■ **About this exercise**
When you reach the line containing "apply IH; [by" in the entries below, begin reproducing lines exactly, and stop once the line containing "(String.eqb_neq _ _) Hr')." is done.

■ **Information**

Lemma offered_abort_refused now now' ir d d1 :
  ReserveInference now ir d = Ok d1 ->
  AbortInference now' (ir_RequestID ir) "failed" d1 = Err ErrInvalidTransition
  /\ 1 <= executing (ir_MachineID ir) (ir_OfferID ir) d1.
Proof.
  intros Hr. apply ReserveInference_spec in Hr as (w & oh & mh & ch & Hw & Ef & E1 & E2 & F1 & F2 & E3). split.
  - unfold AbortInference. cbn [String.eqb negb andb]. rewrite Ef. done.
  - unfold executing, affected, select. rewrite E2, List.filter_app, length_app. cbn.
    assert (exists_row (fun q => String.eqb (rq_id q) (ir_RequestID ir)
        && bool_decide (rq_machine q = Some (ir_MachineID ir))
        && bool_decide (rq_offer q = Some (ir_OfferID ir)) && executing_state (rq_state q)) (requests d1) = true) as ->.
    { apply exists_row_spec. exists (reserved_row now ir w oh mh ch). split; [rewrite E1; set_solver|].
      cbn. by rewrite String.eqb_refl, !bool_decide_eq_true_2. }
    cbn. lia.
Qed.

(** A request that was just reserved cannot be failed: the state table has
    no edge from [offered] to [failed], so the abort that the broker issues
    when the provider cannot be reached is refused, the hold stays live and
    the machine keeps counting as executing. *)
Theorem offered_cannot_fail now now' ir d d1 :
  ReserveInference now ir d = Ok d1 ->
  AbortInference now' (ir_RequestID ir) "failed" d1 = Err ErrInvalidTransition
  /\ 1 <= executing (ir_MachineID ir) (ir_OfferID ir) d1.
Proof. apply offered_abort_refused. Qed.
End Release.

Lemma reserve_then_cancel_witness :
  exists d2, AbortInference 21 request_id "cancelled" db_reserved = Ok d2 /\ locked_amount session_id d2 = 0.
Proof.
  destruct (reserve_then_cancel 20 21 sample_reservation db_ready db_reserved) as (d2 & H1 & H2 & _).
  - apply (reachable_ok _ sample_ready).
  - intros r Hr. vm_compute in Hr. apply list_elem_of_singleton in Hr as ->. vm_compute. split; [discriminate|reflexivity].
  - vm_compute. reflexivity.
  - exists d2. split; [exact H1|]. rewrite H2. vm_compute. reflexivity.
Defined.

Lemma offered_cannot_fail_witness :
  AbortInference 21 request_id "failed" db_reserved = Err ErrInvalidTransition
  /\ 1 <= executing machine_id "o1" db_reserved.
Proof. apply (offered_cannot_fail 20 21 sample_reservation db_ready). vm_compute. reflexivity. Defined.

---

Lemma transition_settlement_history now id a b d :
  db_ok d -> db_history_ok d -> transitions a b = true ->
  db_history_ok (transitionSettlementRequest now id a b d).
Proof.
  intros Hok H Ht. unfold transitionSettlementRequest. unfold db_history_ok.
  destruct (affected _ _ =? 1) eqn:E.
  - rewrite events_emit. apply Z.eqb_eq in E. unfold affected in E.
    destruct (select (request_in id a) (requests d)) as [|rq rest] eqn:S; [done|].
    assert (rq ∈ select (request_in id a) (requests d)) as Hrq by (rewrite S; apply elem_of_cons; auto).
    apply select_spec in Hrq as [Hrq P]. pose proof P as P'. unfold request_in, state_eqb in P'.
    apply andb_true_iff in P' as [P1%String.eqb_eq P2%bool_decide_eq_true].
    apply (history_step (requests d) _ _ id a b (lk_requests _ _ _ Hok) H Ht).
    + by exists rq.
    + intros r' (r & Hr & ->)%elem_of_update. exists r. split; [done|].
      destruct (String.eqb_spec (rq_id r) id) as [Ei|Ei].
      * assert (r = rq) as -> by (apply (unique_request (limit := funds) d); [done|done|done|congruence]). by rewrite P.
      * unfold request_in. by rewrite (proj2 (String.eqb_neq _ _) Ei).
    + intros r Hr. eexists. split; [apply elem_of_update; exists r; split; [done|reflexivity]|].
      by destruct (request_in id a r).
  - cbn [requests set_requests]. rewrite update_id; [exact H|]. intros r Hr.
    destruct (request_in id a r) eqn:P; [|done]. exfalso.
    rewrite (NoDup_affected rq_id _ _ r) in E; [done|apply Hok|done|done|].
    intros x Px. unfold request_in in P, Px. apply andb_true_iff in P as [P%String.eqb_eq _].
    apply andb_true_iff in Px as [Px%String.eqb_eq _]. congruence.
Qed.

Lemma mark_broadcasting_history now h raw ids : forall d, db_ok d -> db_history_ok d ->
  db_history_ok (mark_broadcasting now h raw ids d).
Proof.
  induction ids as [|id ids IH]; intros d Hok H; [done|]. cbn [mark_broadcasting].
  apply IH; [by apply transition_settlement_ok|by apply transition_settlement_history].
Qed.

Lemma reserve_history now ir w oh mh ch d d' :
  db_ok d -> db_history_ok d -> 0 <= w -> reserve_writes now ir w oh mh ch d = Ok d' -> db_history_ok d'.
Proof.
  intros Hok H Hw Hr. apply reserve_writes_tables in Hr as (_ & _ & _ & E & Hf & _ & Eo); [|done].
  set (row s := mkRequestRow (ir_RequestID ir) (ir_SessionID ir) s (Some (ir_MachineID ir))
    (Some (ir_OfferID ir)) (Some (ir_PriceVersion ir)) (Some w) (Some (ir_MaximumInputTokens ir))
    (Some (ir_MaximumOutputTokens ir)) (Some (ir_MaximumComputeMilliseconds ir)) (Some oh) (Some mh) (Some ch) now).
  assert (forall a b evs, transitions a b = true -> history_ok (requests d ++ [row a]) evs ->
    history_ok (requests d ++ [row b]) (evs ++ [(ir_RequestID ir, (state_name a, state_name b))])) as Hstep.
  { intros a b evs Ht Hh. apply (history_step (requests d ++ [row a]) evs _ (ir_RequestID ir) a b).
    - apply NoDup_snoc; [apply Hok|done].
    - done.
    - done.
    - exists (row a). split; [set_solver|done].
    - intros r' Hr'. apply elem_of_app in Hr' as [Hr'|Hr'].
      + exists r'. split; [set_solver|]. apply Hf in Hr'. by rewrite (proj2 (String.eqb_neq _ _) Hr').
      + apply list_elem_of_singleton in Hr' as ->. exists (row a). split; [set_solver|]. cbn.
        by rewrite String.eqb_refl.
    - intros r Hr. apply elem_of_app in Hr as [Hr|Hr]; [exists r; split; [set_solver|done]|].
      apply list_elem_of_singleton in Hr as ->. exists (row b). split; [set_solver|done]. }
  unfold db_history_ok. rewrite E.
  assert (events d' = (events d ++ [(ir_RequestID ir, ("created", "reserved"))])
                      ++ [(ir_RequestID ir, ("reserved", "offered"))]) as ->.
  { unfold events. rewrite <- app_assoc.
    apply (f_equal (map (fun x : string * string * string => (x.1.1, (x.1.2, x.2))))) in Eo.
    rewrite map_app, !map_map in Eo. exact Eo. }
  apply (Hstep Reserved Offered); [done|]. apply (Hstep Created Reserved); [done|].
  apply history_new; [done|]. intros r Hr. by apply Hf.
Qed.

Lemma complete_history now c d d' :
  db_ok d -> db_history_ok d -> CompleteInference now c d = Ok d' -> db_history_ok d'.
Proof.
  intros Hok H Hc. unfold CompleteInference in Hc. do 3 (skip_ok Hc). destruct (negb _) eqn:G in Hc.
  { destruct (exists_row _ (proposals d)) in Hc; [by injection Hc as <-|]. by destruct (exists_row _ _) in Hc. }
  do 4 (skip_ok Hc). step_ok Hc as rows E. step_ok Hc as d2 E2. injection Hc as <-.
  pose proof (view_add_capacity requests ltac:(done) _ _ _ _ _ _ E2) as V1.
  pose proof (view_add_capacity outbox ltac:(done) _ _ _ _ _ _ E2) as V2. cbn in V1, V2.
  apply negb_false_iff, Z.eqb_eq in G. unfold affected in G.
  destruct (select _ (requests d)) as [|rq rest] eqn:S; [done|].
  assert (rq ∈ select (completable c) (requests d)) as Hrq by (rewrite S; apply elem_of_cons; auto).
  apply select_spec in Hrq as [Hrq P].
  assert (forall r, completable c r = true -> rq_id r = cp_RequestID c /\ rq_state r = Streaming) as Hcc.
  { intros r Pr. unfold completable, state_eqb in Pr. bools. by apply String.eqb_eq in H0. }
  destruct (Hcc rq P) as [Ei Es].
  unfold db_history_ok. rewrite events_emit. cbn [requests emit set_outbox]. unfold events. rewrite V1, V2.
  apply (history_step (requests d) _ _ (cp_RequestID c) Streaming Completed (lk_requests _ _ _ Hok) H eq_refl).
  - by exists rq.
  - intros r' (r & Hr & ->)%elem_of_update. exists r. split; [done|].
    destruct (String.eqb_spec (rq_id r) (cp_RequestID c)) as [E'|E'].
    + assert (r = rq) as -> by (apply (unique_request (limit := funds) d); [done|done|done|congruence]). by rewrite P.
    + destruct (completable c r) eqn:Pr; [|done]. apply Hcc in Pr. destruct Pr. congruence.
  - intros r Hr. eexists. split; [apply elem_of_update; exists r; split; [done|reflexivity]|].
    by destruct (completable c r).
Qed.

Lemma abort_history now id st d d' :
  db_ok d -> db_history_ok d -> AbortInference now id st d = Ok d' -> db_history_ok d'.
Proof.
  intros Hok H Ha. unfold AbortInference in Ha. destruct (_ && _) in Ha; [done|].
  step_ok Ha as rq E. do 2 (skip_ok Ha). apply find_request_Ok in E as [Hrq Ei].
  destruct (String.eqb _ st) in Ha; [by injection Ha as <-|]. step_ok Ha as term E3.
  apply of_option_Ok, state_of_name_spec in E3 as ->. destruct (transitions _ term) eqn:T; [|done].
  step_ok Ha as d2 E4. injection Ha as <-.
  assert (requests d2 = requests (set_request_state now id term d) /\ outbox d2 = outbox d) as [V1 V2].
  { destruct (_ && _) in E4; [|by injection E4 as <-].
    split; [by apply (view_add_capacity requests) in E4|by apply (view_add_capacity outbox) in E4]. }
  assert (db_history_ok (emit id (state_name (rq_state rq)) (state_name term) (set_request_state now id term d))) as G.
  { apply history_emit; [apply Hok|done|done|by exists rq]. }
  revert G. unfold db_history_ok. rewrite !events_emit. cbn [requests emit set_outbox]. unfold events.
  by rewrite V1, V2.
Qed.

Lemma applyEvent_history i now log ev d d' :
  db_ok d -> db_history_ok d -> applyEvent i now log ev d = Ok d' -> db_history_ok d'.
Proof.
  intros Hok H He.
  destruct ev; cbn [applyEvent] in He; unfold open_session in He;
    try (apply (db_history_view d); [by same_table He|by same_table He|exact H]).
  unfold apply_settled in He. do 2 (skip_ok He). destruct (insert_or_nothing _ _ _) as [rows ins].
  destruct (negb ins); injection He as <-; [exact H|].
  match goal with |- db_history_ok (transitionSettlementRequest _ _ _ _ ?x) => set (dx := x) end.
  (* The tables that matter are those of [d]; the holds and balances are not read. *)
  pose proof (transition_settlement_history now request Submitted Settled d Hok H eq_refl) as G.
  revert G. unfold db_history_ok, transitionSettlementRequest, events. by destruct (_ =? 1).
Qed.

...

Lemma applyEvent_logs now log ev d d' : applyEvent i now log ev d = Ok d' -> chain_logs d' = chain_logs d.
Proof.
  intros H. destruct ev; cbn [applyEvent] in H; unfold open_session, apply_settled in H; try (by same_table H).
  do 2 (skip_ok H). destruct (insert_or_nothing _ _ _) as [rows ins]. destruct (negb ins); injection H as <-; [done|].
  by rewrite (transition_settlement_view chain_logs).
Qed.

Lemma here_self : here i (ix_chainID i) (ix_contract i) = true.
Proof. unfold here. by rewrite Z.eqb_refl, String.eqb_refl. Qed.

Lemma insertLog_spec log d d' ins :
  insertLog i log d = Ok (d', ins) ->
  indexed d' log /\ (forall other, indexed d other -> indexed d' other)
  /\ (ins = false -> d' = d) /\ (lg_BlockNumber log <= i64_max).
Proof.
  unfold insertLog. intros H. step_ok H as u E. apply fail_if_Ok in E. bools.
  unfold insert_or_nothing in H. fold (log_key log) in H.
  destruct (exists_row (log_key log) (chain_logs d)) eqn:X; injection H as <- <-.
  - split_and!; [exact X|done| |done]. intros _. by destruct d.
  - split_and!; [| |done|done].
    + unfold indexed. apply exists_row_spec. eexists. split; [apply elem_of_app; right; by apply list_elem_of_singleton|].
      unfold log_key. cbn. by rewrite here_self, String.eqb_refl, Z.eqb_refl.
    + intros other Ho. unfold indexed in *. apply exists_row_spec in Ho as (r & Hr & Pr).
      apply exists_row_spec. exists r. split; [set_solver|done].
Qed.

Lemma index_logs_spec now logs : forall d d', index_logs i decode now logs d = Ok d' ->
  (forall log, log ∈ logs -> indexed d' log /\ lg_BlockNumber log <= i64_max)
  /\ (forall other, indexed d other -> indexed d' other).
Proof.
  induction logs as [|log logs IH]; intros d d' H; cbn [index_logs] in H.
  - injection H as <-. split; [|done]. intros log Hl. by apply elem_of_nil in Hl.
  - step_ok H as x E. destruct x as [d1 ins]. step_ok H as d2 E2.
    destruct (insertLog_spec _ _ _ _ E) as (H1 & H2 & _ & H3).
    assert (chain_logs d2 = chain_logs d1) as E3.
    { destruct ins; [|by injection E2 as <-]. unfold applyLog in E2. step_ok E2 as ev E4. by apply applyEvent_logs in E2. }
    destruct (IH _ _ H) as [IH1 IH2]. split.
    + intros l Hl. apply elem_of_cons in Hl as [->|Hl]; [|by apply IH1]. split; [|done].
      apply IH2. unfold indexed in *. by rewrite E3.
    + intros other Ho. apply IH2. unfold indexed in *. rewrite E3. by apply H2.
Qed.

■ **Finished exercise**
  apply IH; [by apply transition_settlement_ok|by apply transition_settlement_history].
Qed.

Lemma reserve_history now ir w oh mh ch d d' :
  db_ok d -> db_history_ok d -> 0 <= w -> reserve_writes now ir w oh mh ch d = Ok d' -> db_history_ok d'.
Proof.
  intros Hok H Hw Hr. apply reserve_writes_tables in Hr as (_ & _ & _ & E & Hf & _ & Eo); [|done].
  set (row s := mkRequestRow (ir_RequestID ir) (ir_SessionID ir) s (Some (ir_MachineID ir))
    (Some (ir_OfferID ir)) (Some (ir_PriceVersion ir)) (Some w) (Some (ir_MaximumInputTokens ir))
    (Some (ir_MaximumOutputTokens ir)) (Some (ir_MaximumComputeMilliseconds ir)) (Some oh) (Some mh) (Some ch) now).
  assert (forall a b evs, transitions a b = true -> history_ok (requests d ++ [row a]) evs ->
    history_ok (requests d ++ [row b]) (evs ++ [(ir_RequestID ir, (state_name a, state_name b))])) as Hstep.
  { intros a b evs Ht Hh. apply (history_step (requests d ++ [row a]) evs _ (ir_RequestID ir) a b).
    - apply NoDup_snoc; [apply Hok|done].
    - done.
    - done.
    - exists (row a). split; [set_solver|done].
    - intros r' Hr'. apply elem_of_app in Hr' as [Hr'|Hr'].
      + exists r'. split; [set_solver|]. apply Hf in Hr'. by rewrite (proj2 (String.eqb_neq _ _) Hr').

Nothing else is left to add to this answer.